Hauser M, Krestin G P, Hagspiel K D
Department of Medical Radiology, Zurich University Hospital, Switzerland.
Clin Radiol. 1995 May;50(5):288-94. doi: 10.1016/s0009-9260(05)83418-x.
The differential diagnosis of bilateral solid multifocal intrarenal and perirenal lesions includes neoplastic, infiltrative, inflammatory, and vascular disorders. In a retrospective study 560 solid lesions were examined with cross-sectional imaging modalities (computed tomography (CT), ultrasonography (US), and magnetic resonance imaging (MRI). The results suggest that focal inflammatory disease can often be recognized because the lesions are poorly defined and may show a rather characteristic peripheral rim enhancement following the administration of intravenous contrast. Angiomyolipomas can be accurately diagnosed with CT, MR and US imaging. Because of their unique histomorphology they show fat-equivalent attenuation values at CT, hyperintense signal on T1 and hypointense signal on T2-weighted MR images, and appear homogeneous and hyperchoic with smooth margins at US. By the radiologic appearance alone renal metastases cannot be distinguished from lymphoma or renal cell carcinoma or adenoma. However, when multiple bilateral solid intrarenal or perirenal lesions are found with synchronous metastatic involvement of other organs or occur in the setting of a known primary tumour, the diagnosis of renal metastases is very likely. In the absence of these additional findings, malignant lymphoma has a higher probability. Infiltration of perinephric fat and thickening of the perinephric fascia may occur in inflammatory disease and lymphoma. CT remains the most suitable imaging technique to screen for these additional perirenal and extrarenal findings because of ready availability and relatively short scanning time as compared to MR imaging.

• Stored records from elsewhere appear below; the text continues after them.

(* ===== verification/Malloc.v ===== *)
(** * The allocator of user programs (tiny_libc/malloc.c)

    The headers of the blocks as a store addressed by byte, the circular free list
    that starts at [base], [malloc], [free] and [morecore].  More memory comes from
    [sbrk]: what the allocator needs of it is the class [ProgramBreak], which the
    kernel's [do_sbrk] satisfies. *)
From stdpp Require Import sorting.
From S2P Require Import Prelude DList Sched FsLayout PageTable Mm MmWitness.

(** ** The program break *)

Class ProgramBreak (St : Type) := {
  sbrk : Z -> M St Z;
  the_brk : St -> Z;
  brk_ok : St -> Prop;
  brk_bound s : brk_ok s -> 0 < the_brk s < 2 ^ 62;
  sbrk_spec s n : brk_ok s -> 0 <= n < 2 ^ 63 ->
    exists r s', sbrk n s = Ok (r, s') /\ brk_ok s' /\
      ((r = u64 (-1) /\ the_brk s' = the_brk s) \/ (r = the_brk s /\ r + n <= the_brk s'))
}.

(** ** State *)

Record header := mkHeader { h_ptr : Z; h_size : Z }.
(** [sizeof(Header)] *)
Definition HSIZE : Z := 16.

Section Malloc.
Context {St : Type} `{!ProgramBreak St} (base : Z).

(** [hdr]: the headers that have been written; [freep] is 0 before the first call. *)
Record heap := mkHeap { hdr : gmap Z header; freep : Z; kern : St }.
Definition with_hdr h (s : heap) := mkHeap h (freep s) (kern s).
Definition with_freep p (s : heap) := mkHeap (hdr s) p (kern s).
Definition with_kern k (s : heap) := mkHeap (hdr s) (freep s) k.
Abbreviation U := (M heap).

Definition header_at (p : Z) : U header := h ← gets hdr; lift (of_option Fault (h !! p)).
Definition ptr_of (p : Z) : U Z := x ← header_at p; mret (h_ptr x).
Definition size_of (p : Z) : U Z := x ← header_at p; mret (h_size x).
(** [p->s.ptr = q], [p->s.size = n]; memory that was never written is zero. *)
Definition put_ptr (p q : Z) : U unit :=
  modify (fun s => with_hdr (<[p := mkHeader q (default 0 (h_size <$> hdr s !! p))]> (hdr s)) s).
Definition put_size (p n : Z) : U unit :=
  modify (fun s => with_hdr (<[p := mkHeader (default 0 (h_ptr <$> hdr s !! p)) n]> (hdr s)) s).
(** [p + n] for a [Header *] *)
Definition padd (p n : Z) : Z := u64 (p + HSIZE * n).

(** ** [free] *)

(** The place for [bp] in the list. *)
Fixpoint free_search (fuel : nat) (bp p : Z) : U Z :=
  match fuel with
  | O => fail OutOfFuel
  | S fuel' =>
    nx ← ptr_of p;
    if (bp >? p) && (bp <? nx) then mret p
    else if (p >=? nx) && ((bp >? p) || (bp <? nx)) then mret p
    else free_search fuel' bp nx
  end.

(** Joining [bp] to the block after it, and to the block [p] before it. *)
Definition join_next (bp nx : Z) : U unit :=
  bsz ← size_of bp;
  if padd bp bsz =? nx then
    nsz ← size_of nx;
    put_size bp (u64 (bsz + nsz));;
    nnx ← ptr_of nx;
    put_ptr bp nnx
  else put_ptr bp nx.
Definition join_prev (p bp : Z) : U unit :=
  psz ← size_of p;
  if padd p psz =? bp then
    bsz ← size_of bp;
    put_size p (u64 (psz + bsz));;
    bnx ← ptr_of bp;
    put_ptr p bnx
  else put_ptr p bp.

Definition free (ap : Z) : U unit :=
  let bp := padd ap (-1) in
  f ← gets freep;
  n ← gets (fun s => size (hdr s));
  p ← free_search (S (2 * n)) bp f;
  nx ← ptr_of p;
  join_next bp nx;;
  join_prev p bp;;
  modify (with_freep p).

(** ** [morecore], [malloc] *)

(** 0 is NULL. *)
Definition morecore (nu : Z) : U Z :=
  let nu := if nu <? 4096 then 4096 else nu in
  p ← zoom kern with_kern (sbrk (u64 (nu * HSIZE)));
  if p =? u64 (-1) then mret 0 else
  put_size p nu;;
  free (padd p 1);;
  gets freep.

(** Taking [nunits] units of the block [p], whose predecessor is [prevp]. *)
Definition carve (nunits prevp p sz : Z) : U Z :=
  p ← (if sz =? nunits then nx ← ptr_of p; put_ptr prevp nx;; mret p
       else
         put_size p (u64 (sz - nunits));;
         let q := padd p (u64 (sz - nunits)) in
         put_size q nunits;; mret q);
  modify (with_freep prevp);;
  mret (padd p 1).

Fixpoint malloc_loop (fuel : nat) (nunits prevp p : Z) : U Z :=
  match fuel with
  | O => fail OutOfFuel
  | S fuel' =>
    sz ← size_of p;
    if sz >=? nunits then carve nunits prevp p sz
    else
      f ← gets freep;
      r ← (if p =? f then morecore nunits else mret p);
      if (p =? f) && (r =? 0) then mret 0
      else nx ← ptr_of r; malloc_loop fuel' nunits r nx
  end.

Definition malloc (nbytes : Z) : U Z :=
  let nunits := u64 (u64 (nbytes + HSIZE - 1) / HSIZE + 1) in
  f ← gets freep;
  (if f =? 0 then put_ptr base base;; modify (with_freep base);; put_size base 0 else mret tt);;
  prevp ← gets freep;
  p ← ptr_of prevp;
  n ← gets (fun s => size (hdr s));
  malloc_loop (S (2 * (n + 2))) nunits prevp p.

(** ** Evaluation *)

Lemma ptr_of_ok s p x : hdr s !! p = Some x -> ptr_of p s = Ok (h_ptr x, s).
Proof. intros E. unfold ptr_of, header_at, mbind, M_bind, gets, lift. by rewrite E. Qed.
Lemma size_of_ok s p x : hdr s !! p = Some x -> size_of p s = Ok (h_size x, s).
Proof. intros E. unfold size_of, header_at, mbind, M_bind, gets, lift. by rewrite E. Qed.
Lemma put_ptr_ok s p q x :
  hdr s !! p = Some x -> put_ptr p q s = Ok (tt, with_hdr (<[p := mkHeader q (h_size x)]> (hdr s)) s).
Proof. intros E. unfold put_ptr, modify. by rewrite E. Qed.
Lemma put_size_ok s p n x :
  hdr s !! p = Some x -> put_size p n s = Ok (tt, with_hdr (<[p := mkHeader (h_ptr x) n]> (hdr s)) s).
Proof. intros E. unfold put_size, modify. by rewrite E. Qed.

(** ** Chains of headers *)

(** From [p] along the pointers, the blocks [L] (address and size), up to [q]. *)
Fixpoint hchain (h : gmap Z header) (p : Z) (L : list (Z * Z)) (q : Z) : Prop :=
  match L with
  | [] => p = q
  | (a, n) :: L' => p = a /\ exists nx, h !! a = Some (mkHeader nx n) /\ hchain h nx L' q
  end.

Lemma hchain_app h p L1 L2 q : hchain h p (L1 ++ L2) q <-> exists m, hchain h p L1 m /\ hchain h m L2 q.
Proof.
  revert p; induction L1 as [|[a n] L1 IH]; intros p; simpl.
  - split; [by eexists|]. by intros (m & -> & ?).
  - split.
    + intros (-> & nx & E & (m & H1 & H2)%IH). exists m. by eauto.
    + intros (m & (-> & nx & E & H1) & H2). split; [done|]. exists nx. split; [done|]. apply IH. by eauto.
Qed.
Lemma hchain_insert h p L q a x : a ∉ L.*1 -> hchain h p L q -> hchain (<[a := x]> h) p L q.
Proof.
  revert p; induction L as [|[b n] L IH]; intros p; simpl; [done|].
  intros [Hne Hn]%not_elem_of_cons (-> & nx & E & H). split; [done|]. exists nx. split; [by rewrite lookup_insert_ne|by apply IH].
Qed.
Lemma hchain_lookup h p L q a n : hchain h p L q -> (a, n) ∈ L -> exists nx, h !! a = Some (mkHeader nx n).
Proof.
  revert p; induction L as [|[b m] L IH]; intros p; simpl; [by intros ? ?%elem_of_nil|].
  intros (-> & nx & E & H) [[= -> ->]|Hin]%elem_of_cons; eauto.
Qed.
Lemma hchain_size h p L q : hchain h p L q -> NoDup L.*1 -> (length L <= size h)%nat.
Proof.
  intros H Hn. rewrite <- (length_fmap fst), <- (size_dom (D := gset Z)). rewrite <- (size_list_to_set (C := gset Z)) by done.
  apply subseteq_size. intros a Ha. apply elem_of_list_to_set, list_elem_of_fmap in Ha as ([b n] & -> & Hin).
  apply elem_of_dom. destruct (hchain_lookup _ _ _ _ _ _ H Hin) as [nx E]. by eexists.
Qed.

双侧实性多灶性肾内及肾周病变的鉴别诊断包括肿瘤性、浸润性、炎性和血管性疾病。在一项回顾性研究中,对560例实性病变进行了横断面成像检查(计算机断层扫描(CT)、超声检查(US)和磁共振成像(MRI))。结果表明,局灶性炎性疾病通常可以识别,因为病变边界不清,静脉注射造影剂后可能显示出相当典型的周边环形强化。肾血管平滑肌脂肪瘤可通过CT、MR和US成像准确诊断。由于其独特的组织形态学,它们在CT上表现为脂肪等效衰减值,在T1加权磁共振图像上呈高信号,在T2加权磁共振图像上呈低信号,在US上表现为均匀高回声且边界光滑。仅凭放射学表现,肾转移瘤无法与淋巴瘤、肾细胞癌或腺瘤区分开来。然而,当发现双侧多个实性肾内或肾周病变并伴有其他器官的同步转移累及,或发生在已知原发肿瘤的背景下时,肾转移瘤的诊断可能性很大。在没有这些额外发现的情况下,恶性淋巴瘤的可能性更高。炎性疾病和淋巴瘤可能会出现肾周脂肪浸润和肾周筋膜增厚。由于CT易于获得且与MR成像相比扫描时间相对较短,因此CT仍然是筛查这些额外肾周和肾外表现的最合适成像技术。